I printed out some pictures here. This is probably the typical commercial property, with businesses down below and there’s three levels of apartments up above. Three to one. Does that make it a dwelling? How about this one here. Here’s a grocery store or restaurant down below and above there’s one floor of dwelling space. Well, that’s 50/50. Do you have to be conservative and call that a dwelling? The regulation definition of a dwelling and HMDA help clarify a lot of things that really aren’t a change in 2018. But, we do have more information that says that the lender gets to classify the property as a dwelling or not. And they say you can use an income approach. For example, you can use square footage or any other reasonable method, like the income per square foot. The other thing I would say is ask the borrower is “why are you buying this place?” And if they say, “well it’s because of that grocery store restaurant and I just decided not to let that residential portion go to waste, I might as well rent it out”. Well then, that to me is a slam dunk, non dwelling. This one here is three to one if you go with square footage, but with income? I don’t know. Maybe again there’s some other things in there that you could say that this is not a dwelling and I don’t want to push it one way or the other. You don’t have to apply this on a consistent basis. It’s unique to each property and in each borrower.

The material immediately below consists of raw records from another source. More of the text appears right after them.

(** Postgres keeps whole microseconds. *)
#[export, refine] Instance demo_time : PgTime := {| pg_ts t := t / 1000 * 1000 |}.
Proof. intros t Ht. pose proof (Z.div_mod t 1000). lia. Defined.
(** The first call takes effect but its answer is lost; the second is the retry. *)
Definition lossy : UsageConn := mkUsageConn (fun n => if (n =? 0)%nat then Some (mkFault "connection reset" true) else None) 0 ∅.
Definition retry_calls : list (Z * MeterEvent) := [(0, ev "org_1" "r1" 5 100); (7, ev "org_1" "r1" 5 100); (8, ev "org_1" "r2" 6 101)].
Lemma retry_calls_retried : retried retry_calls lossy.
Proof.
  split.
  - intros now e now' e' H1 H2. unfold retry_calls in H1, H2.
    repeat (apply elem_of_cons in H1 as [[= -> ->]|H1]); try (by apply not_elem_of_nil in H1);
      repeat (apply elem_of_cons in H2 as [[= -> ->]|H2]); try (by apply not_elem_of_nil in H2);
      intros E; first [reflexivity|vm_compute in E; discriminate].
  - intros now e H1. unfold retry_calls in H1.
    repeat (apply elem_of_cons in H1 as [[= -> ->]|H1]); try (by apply not_elem_of_nil in H1); reflexivity.
  - intros now e H1 _. unfold retry_calls in H1.
    assert (E : outcomes retry_calls lossy = [(ev "org_1" "r1" 5 100, Some "postgres.UsageRepo.RecordUsage: connection reset");
      (ev "org_1" "r1" 5 100, None); (ev "org_1" "r2" 6 101, None)]) by (vm_compute; reflexivity).
    exists e. rewrite E. repeat (apply elem_of_cons in H1 as [[= -> ->]|H1]); try (by apply not_elem_of_nil in H1);
      (split; [set_solver|done]).
Qed.
Lemma retries_count_once_witness :
  fst (usage_Record 0 (ev "org_1" "r1" 5 100) lossy) = Some "postgres.UsageRepo.RecordUsage: connection reset" /\
  usage_QueryByPeriod "org_1" "calls" (at_ 0) (at_ 500) (record_all retry_calls lossy) = Ok 11.
Proof.
  split; [vm_compute; reflexivity|].
  rewrite (retries_count_once retry_calls lossy "org_1" "calls" (at_ 0) (at_ 500));
    [vm_compute; reflexivity|reflexivity|apply retry_calls_retried|reflexivity|reflexivity|vm_compute; reflexivity|].
  vm_compute; split; discriminate.
Defined.

(** A server that loses the answer of its second call; each call takes a second. *)
Record server := mkServer { sv_calls : nat; sv_events : list (Z * MeterParams) }.
Definition sv_clock (b : server) : Z := Z.of_nat (sv_calls b) * second.
Definition demo_Create (p : MeterParams) (b : server) : option string * server :=
  (if (sv_calls b =? 1)%nat then Some "timeout" else None,
   mkServer (S (sv_calls b))
     (if bool_decide (mp_Identifier p ∈ map (fun e => mp_Identifier e.2) (sv_events b)) then sv_events b
      else sv_events b ++ [(sv_clock b, p)])).
#[export, refine] Instance demo_server : MeterServer demo_Create := {| billed := sv_events; clock := sv_clock |}.
Proof.
  - intros p b. unfold sv_clock, second. cbn. lia.
  - intros p b t q Hq E _. cbn. rewrite bool_decide_eq_true_2; [done|]. apply elem_of_map. exists (t, q). by rewrite <- E.
  - intros p b Hp. cbn. rewrite bool_decide_eq_false_2 by done. left. by eexists.
Defined.
Definition demo_customers (s : string) : res string (option string) := Ok (if String.eqb s "org_3" then None else Some ("cus_" ^^ s)).
Definition empty_server : server := mkServer 0 [].
Lemma direct_without_request_collapses_witness :
  let first := RecordDirect (mb_PushBatch demo_Create "") demo_customers "app" "fees" "org_1" 100 "" empty_server in
  fst first = None /\
  sv_events (snd (RecordDirect (mb_PushBatch demo_Create "") demo_customers "app" "fees" "org_1" 250 "" (snd first))) =
    sv_events (snd first).
Proof.
  cbn zeta. split; [vm_compute; reflexivity|].
  exact (direct_without_request_collapses demo_Create demo_customers "" "app" "fees" "org_1" "cus_org_1" 100 250 empty_server
    (snd (RecordDirect (mb_PushBatch demo_Create "") demo_customers "app" "fees" "org_1" 100 "" empty_server)) eq_refl (not_elem_of_nil _) eq_refl
    ltac:(vm_compute; reflexivity)).
Defined.
End MeteringDemo.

Here’s the beauty of it. If you say that these are non-dwellings and the borrower comes back and refinances that loan, it’s not subject to HMDA. This is because it’s not secured by a dwelling. You’ve classified this building mutually exclusive as a dwelling or not. And if you say it’s not, then when you refinance, it can’t be a subject to HMDA. Let me go a step further now. This borrower that has this non-dwelling comes back and wants to improve. So they borrow money to improve only the residential portion the apartments above. Well gee, that’s got to make it subject to HMDA right? No, if it’s not a dwelling, then it can’t be a home improvement loan. So, it’s vital that you classify these properties as dwellings or not. And if they’re not dwellings primarily, then they’re not submittd to HMDA nor can they be in the future. That’s the beauty of this part. There’s a lot of exemptions and really it’s reversing something that the the CFPB said they believe the Federal Reserve did wrong in 2004 when they mixed up this definition. So take advantage of this exemption and don’t be malicious about it, but certainly don’t do HMDA when you don’t have too.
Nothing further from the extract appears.